EXERCISE — Report each line of the entries that includes "state" by copying it.

DATASET —
(** Observations are only added. *)
Lemma run_extends {A} en (p : prog A) w tr : exists t, (run en p w tr).2 = t ++ tr.
Proof.
  revert w tr. induction p as [a|m|Y f k IH|Y c k IH|p IH]; intros w tr; cbn [run].
  - by exists [].
  - by exists [].
  - destruct (f _ _ w) as [x w']. apply IH.
  - destruct (IH (env_reply en Y tr c) w (OCall c (env_reply en Y tr c) :: tr)) as [t Ht].
    exists (t ++ [OCall c (env_reply en Y tr c)]). by rewrite Ht, <-app_assoc.
  - destruct (IH w (OSave w :: tr)) as [t Ht]. exists (t ++ [OSave w]). by rewrite Ht, <-app_assoc.
Qed.

(** ** Invariants under every interleaving *)

(** [safe I p]: every synchronous segment of [p] preserves [I], from whatever
    [I]-state the other programs leave at its [await]s. *)
Fixpoint safe {A} (I : S -> Prop) (p : prog A) : Prop :=
  match p with
  | Ret _ | Throw _ => True
  | Local f k => forall now rng s, I s -> I (f now rng s).2 /\ safe I (k (f now rng s).1)
  | Call c k => forall r, safe I (k r)
  | Save p' => safe I p'
  end.

Lemma safe_bind {A B} I (p : prog A) (k : A -> prog B) :
  safe I p -> (forall a, safe I (k a)) -> safe I (bind p k).
Proof.
  intros Hp Hk. induction p as [a|m|X f k' IH|X c k' IH|p IH]; simpl in *; auto.
  intros now rng s Hs. destruct (Hp now rng s Hs). auto.
Qed.

Lemma safe_attempt {A} I (p : prog A) : safe I p -> safe I (attempt p).
Proof.
  intros Hp. induction p as [a|m|X f k' IH|X c k' IH|p IH]; simpl in *; auto.
  intros now rng s Hs. destruct (Hp now rng s Hs). auto.
Qed.

Lemma safe_local {X} I (f : Z -> Q -> S -> X * S) :
  (forall now rng s, I s -> I (f now rng s).2) -> safe I (local f).
Proof. intros H now rng s Hs. split; [by apply H|done]. Qed.

Lemma safe_reads {X} I (f : S -> X) : safe I (reads f).
Proof. by apply safe_local. Qed.

Lemma safe_modify I (f : S -> S) : (forall s, I s -> I (f s)) -> safe I (modify f).
Proof. intros H. apply safe_local. intros now rng s. apply H. Qed.

Lemma safe_modify_at I (f : Z -> S -> S) : (forall t s, I s -> I (f t s)) -> safe I (modify_at f).
Proof. intros H. apply safe_local. intros now rng s. apply H. Qed.

Lemma safe_await {X} I (c : E X) : safe I (await c).
Proof. by intros [m|x]. Qed.

(** A pool of programs over one state: any program may take its next segment,
    with any clock, draw and reply. *)
Inductive par_step {A} : list (prog A) * S -> list (prog A) * S -> Prop :=
| par_local i X (f : Z -> Q -> S -> X * S) k now rng ps s :
    ps !! i = Some (Local f k) ->
    par_step (ps, s) (<[i := k (f now rng s).1]> ps, (f now rng s).2)
| par_call i X (c : E X) k r ps s :
    ps !! i = Some (Call c k) -> par_step (ps, s) (<[i := k r]> ps, s)
| par_save i p ps s :
    ps !! i = Some (Save p) -> par_step (ps, s) (<[i := p]> ps, s).

Lemma par_step_safe {A} I (c c' : list (prog A) * S) :
  par_step c c' -> Forall (safe I) c.1 -> I c.2 -> Forall (safe I) c'.1 /\ I c'.2.
Proof.
  intros Hstep Hps Hs.
  destruct Hstep as [i X f k now rng ps s Hi|i X c k r ps s Hi|i p ps s Hi]; simpl in *;
    pose proof (Forall_lookup_1 _ _ _ _ Hps Hi) as Hp; simpl in Hp.
  - destruct (Hp now rng s Hs) as [H1 H2]. split; [by apply Forall_insert|done].
  - split; [by apply Forall_insert|done].
  - split; [by apply Forall_insert|done].
Qed.

Lemma par_steps_safe {A} I (c c' : list (prog A) * S) :
  rtc par_step c c' -> Forall (safe I) c.1 -> I c.2 -> I c'.2.
Proof.
  induction 1 as [|x y z Hxy Hyz IH]; intros Hps Hs; [done|].
  destruct (par_step_safe I _ _ Hxy Hps Hs). auto.
Qed.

SOLUTION TO THE EXERCISE —
    [I]-state the other programs leave at its [await]s. *)
(** A pool of programs over one state: any program may take its next segment,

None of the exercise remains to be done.